Please output every entry below precisely as written.

Start of Block

(** X16. The table of [construct] is complete.  For every item of every
    state there is an entry where [construct] assigns one: under the
    name of the lookahead for a completed item (of a left-hand side
    other than the start symbol, or with lookahead EOF), and under the
    name of the symbol after the dot for any other item, when the run
    enumerated that symbol.  Which action a cell ends with is a matter
    of the order of the assignments, except for the non-terminals, that
    are assigned last: when the symbol after the dot is a non-terminal
    of the grammar (the only one of its name), the entry is the Goto to
    the state that equals the goto set. *)
Theorem construct_table_complete (g : Grammar) (symbols : list Symbol)
        (fuel : nat) (items : list LRState) (tbl : LRTable) :
  construct g symbols fuel = Ok (items, tbl) ->
  forall state it,
    In state items -> In it state ->
    (completed it = true ->
     item_name it <> start_symbol g \/ lookahead it = EOF ->
     exists act, LRTable_get g tbl (state, name (lookahead it)) = Some act) /\
    (forall a,
        next_symbol it = Some a -> In a symbols ->
        (exists act, LRTable_get g tbl (state, name a) = Some act) /\
        (In a (non_terminals g) ->
         (forall nt, In nt (non_terminals g) -> name nt = name a -> nt = a) ->
         exists n j,
           LRTable_get g tbl (state, name a) = Some (Goto n) /\
           In n items /\ goto g state a = Ok j /\ LRState_eqb g j n = true)).
Proof.
  intros H state it Hs Hit. unfold construct in H.
  apply bind_Ok in H. destruct H as (items' & HG & H).
  apply bind_Ok in H. destruct H as (tbl' & HT & H). injection H as -> ->.
  destruct (get_items_spec g symbols fuel items HG)
    as (_ & _ & _ & _ & _ & _ & _ & Hd & Hclosed).
  assert (Hne : items <> []) by (intros ->; contradiction).
  unfold construct_table in HT.
  destruct (fold_bind_split_in
              (fun t state_i => construct_state g items t state_i)
              items state [] tbl Hs HT)
    as (l1 & l2 & ta & tb & El & _ & Hstate & Hrest).
  assert (Hlater : forall q,
             has_entry g tb q -> has_entry g tbl q).
  { intros q Hq.
    apply (fold_bind_inv _ (fun t => has_entry g t q) _ _ _ Hrest Hq).
    intros t x t1 _ Ht E. eapply construct_state_keeps; eauto. }
  assert (Hlater_eq : forall nm,
             LRTable_get g tbl (state, nm) = LRTable_get g tb (state, nm)).
  { intros nm.
    apply (fold_bind_inv _ (fun t => LRTable_get g t (state, nm)
                                     = LRTable_get g tb (state, nm))
                         _ _ _ Hrest eq_refl).
    intros t x t1 Hx Ht E.
    rewrite (construct_state_other g items t t1 x (state, nm) E); [exact Ht|].
    apply (distinct_states_split g items Hd l1 state l2 x El). right. exact Hx. }
  assert (Hopt : forall t k, has_entry g t k ->
                             exists act, LRTable_get g t k = Some act).
  { intros t k Hk. unfold has_entry in Hk.
    destruct (LRTable_get g t k) as [act|]; [eauto | contradiction]. }
  unfold construct_state in Hstate.
  apply bind_Ok in Hstate. destruct Hstate as (t1 & Hitems & Hgoto).
  destruct (fold_bind_split_in
              (fun t item => construct_item g items state t item)
              state it ta t1 Hit Hitems)
    as (i1 & i2 & tc & td & Ei & _ & Hitem & Hitems_rest).
  assert (Hstate_later : forall q, has_entry g td q -> has_entry g tb q).
  { intros q Hq.
    assert (Ht1 : has_entry g t1 q).
    { apply (fold_bind_inv _ (fun t => has_entry g t q) _ _ _ Hitems_rest Hq).
      intros t x t2 _ Ht E. eapply construct_item_keeps; eauto. }
    apply (fold_bind_inv _ (fun t => has_entry g t q) _ _ _ Hgoto Ht1).
    intros t nt t2 _ Ht E. eapply assign_targets_keeps; eauto. }
  split.
  - intros Hc Hkind. apply Hopt, Hlater, Hstate_later.
    unfold construct_item in Hitem. rewrite Hc in Hitem.
    destruct (Symbol_eqb (item_name it) (start_symbol g)
              && Symbol_eqb (lookahead it) EOF) eqn:Ea.
    + inversion Hitem; subst.
      apply andb_true_iff in Ea. destruct Ea as [_ Ea].
      apply Symbol_eqb_eq in Ea. rewrite Ea. apply has_entry_set.
    + destruct (negb (Symbol_eqb (item_name it) (start_symbol g))) eqn:En.
      * inversion Hitem; subst. apply has_entry_set.
      * exfalso. apply negb_false_iff, Symbol_eqb_eq in En.
        destruct Hkind as [Hk|Hk]; [contradiction|].
        rewrite En, Hk, !Symbol_eqb_refl in Ea. discriminate.
  - intros a Hn Ha.
    assert (Hnext := Hn). apply next_symbol_Some in Hnext.
    destruct Hnext as [Hc Hnth].
    unfold construct_item in Hitem. rewrite Hc, Hnth in Hitem.
    destruct (assign_targets_outcome g Shift items state a tc Hne)
      as [[_ E]|[Hnot _]]; [congruence|].
    destruct (goto_outcome g state a) as [[Hb _]|[_ (j & Hj)]]; [congruence|].
    assert (Hin : exists I_j, In I_j items /\ LRState_eqb g j I_j = true).
    { destruct (Hclosed state a j Hs Ha Hj) as [->|Hin].
      - exfalso. exact (goto_holds_advanced g state it a [] Hit Hn Hj).
      - apply LRState_in_true in Hin. exact Hin. }
    destruct Hin as (I_j & HIj & Eq).
    split.
    + apply Hopt, Hlater, Hstate_later. unfold has_entry.
      rewrite (assign_targets_exact g items Hd Shift state a tc td j I_j
                                    Hj HIj Eq Hitem).
      discriminate.
    + intros Hnt Huniq. exists I_j, j.
      split; [|auto]. rewrite Hlater_eq.
      destruct (fold_bind_split_in
                  (fun t nt => assign_targets g Goto items state nt t)
                  (non_terminals g) a t1 tb Hnt Hgoto)
        as (n1 & n2 & te & tf & En & _ & Hassign & Hgoto_rest).
      assert (Htf : LRTable_get g tf (state, name a) = Some (Goto I_j)).
      { exact (assign_targets_exact g items Hd Goto state a te tf j I_j
                                    Hj HIj Eq Hassign). }
      apply (fold_bind_inv _ (fun t => LRTable_get g t (state, name a)
                                       = Some (Goto I_j))
                           _ _ _ Hgoto_rest Htf).
      intros t nt t2 Hnt2 Ht E.
      destruct (string_dec (name nt) (name a)) as [Enm|Enm].
      * assert (nt = a).
        { apply Huniq; [|exact Enm]. rewrite En. apply in_or_app.
          right. right. exact Hnt2. }
        subst nt.
        exact (assign_targets_exact g items Hd Goto state a t t2 j I_j
                                    Hj HIj Eq E).
      * rewrite (assign_targets_other_name g items Goto state nt t t2
                                           (state, name a) E Enm).
        exact Ht.
Qed.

End of Block

» **Response to the task**
(** X16. The table of [construct] is complete.  For every item of every
    state there is an entry where [construct] assigns one: under the
    name of the lookahead for a completed item (of a left-hand side
    other than the start symbol, or with lookahead EOF), and under the
    name of the symbol after the dot for any other item, when the run
    enumerated that symbol.  Which action a cell ends with is a matter
    of the order of the assignments, except for the non-terminals, that
    are assigned last: when the symbol after the dot is a non-terminal
    of the grammar (the only one of its name), the entry is the Goto to
    the state that equals the goto set. *)
Theorem construct_table_complete (g : Grammar) (symbols : list Symbol)
        (fuel : nat) (items : list LRState) (tbl : LRTable) :
  construct g symbols fuel = Ok (items, tbl) ->
  forall state it,
    In state items -> In it state ->
    (completed it = true ->
     item_name it <> start_symbol g \/ lookahead it = EOF ->
     exists act, LRTable_get g tbl (state, name (lookahead it)) = Some act) /\
    (forall a,
        next_symbol it = Some a -> In a symbols ->
        (exists act, LRTable_get g tbl (state, name a) = Some act) /\
        (In a (non_terminals g) ->
         (forall nt, In nt (non_terminals g) -> name nt = name a -> nt = a) ->
         exists n j,
           LRTable_get g tbl (state, name a) = Some (Goto n) /\
           In n items /\ goto g state a = Ok j /\ LRState_eqb g j n = true)).
Proof.
  intros H state it Hs Hit. unfold construct in H.
  apply bind_Ok in H. destruct H as (items' & HG & H).
  apply bind_Ok in H. destruct H as (tbl' & HT & H). injection H as -> ->.
  destruct (get_items_spec g symbols fuel items HG)
    as (_ & _ & _ & _ & _ & _ & _ & Hd & Hclosed).
  assert (Hne : items <> []) by (intros ->; contradiction).
  unfold construct_table in HT.
  destruct (fold_bind_split_in
              (fun t state_i => construct_state g items t state_i)
              items state [] tbl Hs HT)
    as (l1 & l2 & ta & tb & El & _ & Hstate & Hrest).
  assert (Hlater : forall q,
             has_entry g tb q -> has_entry g tbl q).
  { intros q Hq.
    apply (fold_bind_inv _ (fun t => has_entry g t q) _ _ _ Hrest Hq).
    intros t x t1 _ Ht E. eapply construct_state_keeps; eauto. }
  assert (Hlater_eq : forall nm,
             LRTable_get g tbl (state, nm) = LRTable_get g tb (state, nm)).
  { intros nm.
    apply (fold_bind_inv _ (fun t => LRTable_get g t (state, nm)
                                     = LRTable_get g tb (state, nm))
                         _ _ _ Hrest eq_refl).
    intros t x t1 Hx Ht E.
    rewrite (construct_state_other g items t t1 x (state, nm) E); [exact Ht|].
    apply (distinct_states_split g items Hd l1 state l2 x El). right. exact Hx. }
  assert (Hopt : forall t k, has_entry g t k ->
                             exists act, LRTable_get g t k = Some act).
  { intros t k Hk. unfold has_entry in Hk.
    destruct (LRTable_get g t k) as [act|]; [eauto | contradiction]. }
  unfold construct_state in Hstate.
  apply bind_Ok in Hstate. destruct Hstate as (t1 & Hitems & Hgoto).
  destruct (fold_bind_split_in
              (fun t item => construct_item g items state t item)
              state it ta t1 Hit Hitems)
    as (i1 & i2 & tc & td & Ei & _ & Hitem & Hitems_rest).
  assert (Hstate_later : forall q, has_entry g td q -> has_entry g tb q).
  { intros q Hq.
    assert (Ht1 : has_entry g t1 q).
    { apply (fold_bind_inv _ (fun t => has_entry g t q) _ _ _ Hitems_rest Hq).
      intros t x t2 _ Ht E. eapply construct_item_keeps; eauto. }
    apply (fold_bind_inv _ (fun t => has_entry g t q) _ _ _ Hgoto Ht1).
    intros t nt t2 _ Ht E. eapply assign_targets_keeps; eauto. }
  split.
  - intros Hc Hkind. apply Hopt, Hlater, Hstate_later.
    unfold construct_item in Hitem. rewrite Hc in Hitem.
    destruct (Symbol_eqb (item_name it) (start_symbol g)
              && Symbol_eqb (lookahead it) EOF) eqn:Ea.
    + inversion Hitem; subst.
      apply andb_true_iff in Ea. destruct Ea as [_ Ea].
      apply Symbol_eqb_eq in Ea. rewrite Ea. apply has_entry_set.
    + destruct (negb (Symbol_eqb (item_name it) (start_symbol g))) eqn:En.
      * inversion Hitem; subst. apply has_entry_set.
      * exfalso. apply negb_false_iff, Symbol_eqb_eq in En.
        destruct Hkind as [Hk|Hk]; [contradiction|].
        rewrite En, Hk, !Symbol_eqb_refl in Ea. discriminate.
  - intros a Hn Ha.
    assert (Hnext := Hn). apply next_symbol_Some in Hnext.
    destruct Hnext as [Hc Hnth].
    unfold construct_item in Hitem. rewrite Hc, Hnth in Hitem.
    destruct (assign_targets_outcome g Shift items state a tc Hne)
      as [[_ E]|[Hnot _]]; [congruence|].
    destruct (goto_outcome g state a) as [[Hb _]|[_ (j & Hj)]]; [congruence|].
    assert (Hin : exists I_j, In I_j items /\ LRState_eqb g j I_j = true).
    { destruct (Hclosed state a j Hs Ha Hj) as [->|Hin].
      - exfalso. exact (goto_holds_advanced g state it a [] Hit Hn Hj).
      - apply LRState_in_true in Hin. exact Hin. }
    destruct Hin as (I_j & HIj & Eq).
    split.
    + apply Hopt, Hlater, Hstate_later. unfold has_entry.
      rewrite (assign_targets_exact g items Hd Shift state a tc td j I_j
                                    Hj HIj Eq Hitem).
      discriminate.
    + intros Hnt Huniq. exists I_j, j.
      split; [|auto]. rewrite Hlater_eq.
      destruct (fold_bind_split_in
                  (fun t nt => assign_targets g Goto items state nt t)
                  (non_terminals g) a t1 tb Hnt Hgoto)
        as (n1 & n2 & te & tf & En & _ & Hassign & Hgoto_rest).
      assert (Htf : LRTable_get g tf (state, name a) = Some (Goto I_j)).
      { exact (assign_targets_exact g items Hd Goto state a te tf j I_j
                                    Hj HIj Eq Hassign). }
      apply (fold_bind_inv _ (fun t => LRTable_get g t (state, name a)
                                       = Some (Goto I_j))
                           _ _ _ Hgoto_rest Htf).
      intros t nt t2 Hnt2 Ht E.
      destruct (string_dec (name nt) (name a)) as [Enm|Enm].
      * assert (nt = a).
        { apply Huniq; [|exact Enm]. rewrite En. apply in_or_app.
          right. right. exact Hnt2. }
        subst nt.
        exact (assign_targets_exact g items Hd Goto state a t t2 j I_j
                                    Hj HIj Eq E).
      * rewrite (assign_targets_other_name g items Goto state nt t t2
                                           (state, name a) E Enm).
        exact Ht.
Qed.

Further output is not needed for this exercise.